New York Gov. Andrew Cuomo talks during a ceremony in New York on Jan. 24, 2019. (AP / Mark Lennihan)

ALBANY, N.Y. (WTEN) — Gov. Cuomo signed legislation banning the most harmful uses of trichloroethylene, or TCE – a toxic chemical used in industrial and commercial processes. The legislation bans TCE’s use as an intermediate chemical in the production of other chemicals, a vapor degreaser, a refrigerant, an extraction solvent, or in any other manufacturing or industrial cleaning process or use.

“TCE is a highly toxic chemical that’s been proven harmful for both humans and the environment, and restricting its use helps two causes for the price of one,” Governor Cuomo said. “This legislation will protect New Yorkers from a known carcinogen that has been linked to cancer, developmental disorders and other conditions while protecting our water and air from contamination.”

TCE is typically used as an industrial cleaning and degreasing agent in manufacturing processes. It can enter the body through water, air, food and soil. It easily evaporates into the atmosphere and enters groundwater. 

“The science is clear: TCE is dangerous, causing cancer and fetal heart defects — and poses a grave danger to human health,” Senator Todd Kaminsky, Chair of the Senate Environmental Conservation Committee, said. “Our water is too important to be jeopardized, and our children are too precious to be sold out to reckless polluters. By signing this legislation into law, our State is taking bold action under Governor Cuomo’s leadership to prioritize the health of all our communities — from Buffalo to Bethpage.”

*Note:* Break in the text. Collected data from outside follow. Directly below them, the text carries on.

(** * Educational Assistant: session state, ingestion and generation handlers

    A shallow embedding of the Streamlit front end of the educational
    assistant ([ui/app.py] and the split components under
    [ui/components/]).  The handlers mutate a session-wide state store, call
    injected collaborators (file handler, document loader, vector store, LLM
    client, RAG chain) and report to the user through Streamlit calls.  They
    are embedded as computations in a state-and-exception monad over an
    explicit system state; every Streamlit call is recorded as an event in a
    chronological trace. *)

From Stdlib Require Import Ascii String QArith_base.
From stdpp Require Import base option list strings gmap pretty.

On Dec. 21, Governor Cuomo announced an agreement in principle with the U.S. Navy and Northrop Grumman to advance the Department of Environmental Conservation’s comprehensive plan to contain and clean up the groundwater plume associated with the Northrop Grumman Bethpage Facility and Naval Weapons Industrial Reserve Plant sites in the town of Oyster Bay in Bethpage, Nassau County. The plume contains a variety of chemicals including TCE.